The bandleader is more generous with herself than the average jazz musician would be. If you buy her records, you get access to videos of her rehearsals and recording sessions with all their embarrassing flubs. There is even a photo in which Ms. Schneider can be seen cleaning her toilet to avoid composing. One can hardly imagine Miles Davis sharing such an intimate moment. You start to wonder: Does this woman have a private life?

“I make a large part of my living now through that Web site,” Mr. Schneider explained. “Yeah, it’s work and it should be. I don’t want to just take people’s money and say, ‘Oh, help me make my music because my music is good.’ No, people should get something in return. They should get a high-quality documentation of my humiliation.”

It was a good line. We both laughed. “You better at least say that I started laughing after I said that,” the composer pleaded.

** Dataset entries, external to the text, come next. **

(** * The search front end: summary fetcher, result fetchers, session state

    A shallow embedding of the fetch/retry/render kernel of the search
    interface (components/search/ai-summary.tsx, the text and image result
    components and the search-interface component) and the properties the
    specification states about it.

    Part I holds the definitions, Part II the theorems. *)

From Stdlib Require Import List NArith ZArith Bool Ascii String Arith Lia.
From Stdlib Require Import Numbers.DecimalString.
Import ListNotations.

Set Warnings "-register-all".

(* ===================================================================== *)
(** * Part I.  Definitions                                                *)
(* ===================================================================== *)

(** ** JavaScript strings and values

    A JavaScript string is a sequence of UTF-16 code units; a code unit is a
    number below 65536. *)

Module JS.

Local Open Scope N_scope.

Definition jsstr := list N.

(** An ASCII literal of the source, as code units. *)
Definition lit (s : string) : jsstr :=
  map N_of_ascii (list_ascii_of_string s).

Definition eqb (a b : jsstr) : bool :=
  if list_eq_dec N.eq_dec a b then true else false.

(** [s.startsWith(p)], by code units. *)
Fixpoint startsWith (s p : jsstr) {struct p} : bool :=
  match p, s with
  | [], _ => true
  | _ :: _, [] => false
  | a :: p', b :: s' => N.eqb a b && startsWith s' p'
  end.

(** [s.includes(p)]: [p] occurs in [s] at some position. *)
Fixpoint includes (s p : jsstr) : bool :=
  startsWith s p ||
  match s with
  | [] => false
  | _ :: s' => includes s' p
  end.
(** * claw-stream-bot: broadcast hub, frame summarizer, capture supervisors

    A shallow embedding of the TypeScript sources

    - class [FrameSummarizer]     (frame-summarizer.ts),
    - class [VisionBroadcaster]   (vision-broadcaster.ts),
    - class [TwitchAudioCapture]  (capture of the audio of a stream),
    - class [TwitchStreamCapture] (capture of the frames of a stream),

    followed by the properties of the design document that were checked
    against them.

    Conventions.  A JavaScript object with identity (a [WebSocket], a child
    process, a frame, a timer) is a natural number naming it, and the
    objects live in a store next to the state of the class.  [Date.now()]
    is an argument [now] of every handler: one reading per synchronous run
    of a handler.  An [async] method is cut at its [await]: the part before
    and the part after are two functions, and the event loop chooses when
    the second one runs. *)

From Stdlib Require Import Ascii.
From stdpp Require Import functions gmap strings list.

Local Open Scope string_scope.
Local Open Scope Z_scope.
Local Open Scope list_scope.
Local Open Scope stdpp_scope.

(** ** JavaScript helpers *)

Module JS.

(** Truthiness of a string: only the empty string is falsy. *)
Definition truthy_string (s : string) : bool :=
  match s with EmptyString => false | _ => true end.

(** Truthiness of an optional string ([undefined] is falsy). *)
Definition truthy_opt (o : option string) : bool :=
  match o with Some s => truthy_string s | None => false end.

(** Truthiness of a number that is an integer: only zero is falsy. *)
Definition truthy_number (z : Z) : bool := negb (z =? 0)%Z.

(** Truthiness of [number | null]. *)
Definition truthy_opt_number (o : option Z) : bool :=
  match o with Some z => truthy_number z | None => false end.

(** [a ?? b] on an optional value. *)
Definition nullish {A} (o : option A) (d : A) : A :=
  match o with Some a => a | None => d end.

(** [Array.prototype.slice(start)] with one argument: a negative [start]
    counts from the end, and the relative start is clamped to the array. *)
Definition slice {A} (start : Z) (l : list A) : list A :=
  let len := Z.of_nat (length l) in
  let k := if (start <? 0)%Z then Z.max (len + start) 0 else Z.min start len in
  drop (Z.to_nat k) l.

(** [[...new Set(l)]]: the distinct elements in order of first occurrence. *)
Fixpoint unique_from (seen l : list string) : list string :=
  match l with
  | [] => []
  | x :: r =>
      if bool_decide (x ∈ seen) then unique_from seen r
      else x :: unique_from (x :: seen) r
  end.

Definition unique (l : list string) : list string := unique_from [] l.

(** [String.prototype.startsWith]. *)
Definition startsWith (s p : string) : bool := String.prefix p s.

(** Strings are sequences of code units below 256.  The white space that
    [trim] strips, among them: tab, line feed, vertical tab, form feed,
    carriage return, space, no-break space. *)
Definition is_whitespace (c : ascii) : bool :=
  bool_decide (nat_of_ascii c ∈ [9; 10; 11; 12; 13; 32; 160]%nat).

Fixpoint trimStart (s : string) : string :=
  match s with
  | String c r => if is_whitespace c then trimStart r else s
  | EmptyString => EmptyString
  end.

Fixpoint trimEnd (s : string) : string :=
  match s with
  | EmptyString => EmptyString
  | String c r =>
      match trimEnd r with
      | EmptyString => if is_whitespace c then EmptyString else String c EmptyString
      | r' => String c r'
      end
  end.

(** [String.prototype.trim] *)
Definition trim (s : string) : string := trimEnd (trimStart s).

(** [Array.prototype.join(sep)] on an array of strings. *)
Definition join (sep : string) (l : list string) : string := String.concat sep l.

(** [String.prototype.toLowerCase], on code units below 256. *)
Definition lower_char (c : ascii) : ascii :=
  let n := nat_of_ascii c in
  if bool_decide (65 ≤ n ≤ 90 ∨ 192 ≤ n ≤ 214 ∨ 216 ≤ n ≤ 222)%nat
  then ascii_of_nat (n + 32) else c.

Fixpoint toLowerCase (s : string) : string :=
  match s with
  | EmptyString => EmptyString
  | String c r => String (lower_char c) (toLowerCase r)
  end.

(** [String.prototype.includes] *)
Fixpoint includes (s needle : string) : bool :=
  String.prefix needle s
  || match s with
     | EmptyString => false
     | String _ r => includes r needle
     end.

(** A [Map] with string keys, kept as its entries in insertion order:
    [set] on a key that is present replaces the value where the entry
    stands, [set] on a new key appends, [delete] removes the entry. *)
Abbreviation Map V := (list (string * V)) (only parsing).

Fixpoint Map_set {V} (k : string) (v : V) (m : Map V) : Map V :=
  match m with
  | [] => [(k, v)]
  | (k', v') :: r =>
      if bool_decide (k' = k) then (k, v) :: r else (k', v') :: Map_set k v r
  end.

Definition Map_delete {V} (k : string) (m : Map V) : Map V :=
  filter (λ e, e.1 ≠ k) m.

Definition Map_keys {V} (m : Map V) : list string := m.*1.

Definition Map_values {V} (m : Map V) : list V := m.*2.

End JS.

(** ** Class [FrameSummarizer] *)

Module FrameSummarizer.

(** A block of [response.content]; only text blocks carry a [text]. *)
Inductive ContentBlock :=
| TextBlock (text : string)
| OtherBlock.

Definition is_text (b : ContentBlock) : bool :=
  match b with TextBlock _ => true | OtherBlock => false end.

(** How the describer request ends: the promise of
    [anthropic.messages.create] is fulfilled with content blocks, or it is
    rejected. *)
Inductive Outcome :=
| Fulfilled (content : list ContentBlock)
| Rejected.

(** [content.find(b => b.type === "text")], then its text, else [""]. *)
Definition summary_of (content : list ContentBlock) : string :=
  match List.find is_text content with
  | Some (TextBlock text) => text
  | _ => ""
  end.

Record t := mk {
  anthropic : bool;      (* the client is not null *)
  enabled : bool;
  isSummarizing : bool;
  lastSummary : string
}.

Somehow, it isn’t as embarrassing to watch Ms. Schneider clean the john as you might think. She is a perfect realty show protagonist: the amiable woman from a small town in Minnesota who is terrified when she must present a new piece to her band. This is as challenging as anything anybody does on Project Runway or Ace of Cakes. You want to root for her.

Ms. Schneider knows we are out there cheering.

“I liken it to be being a runner in a race,” she said. “You feel all these people by the side of the road. You don’t know who they are, but they are going, ‘Yeah, go, go-go-go!’ People are encouraging you, but they are also expecting something. I don’t want to disappoint anybody. It raises the bar for me.”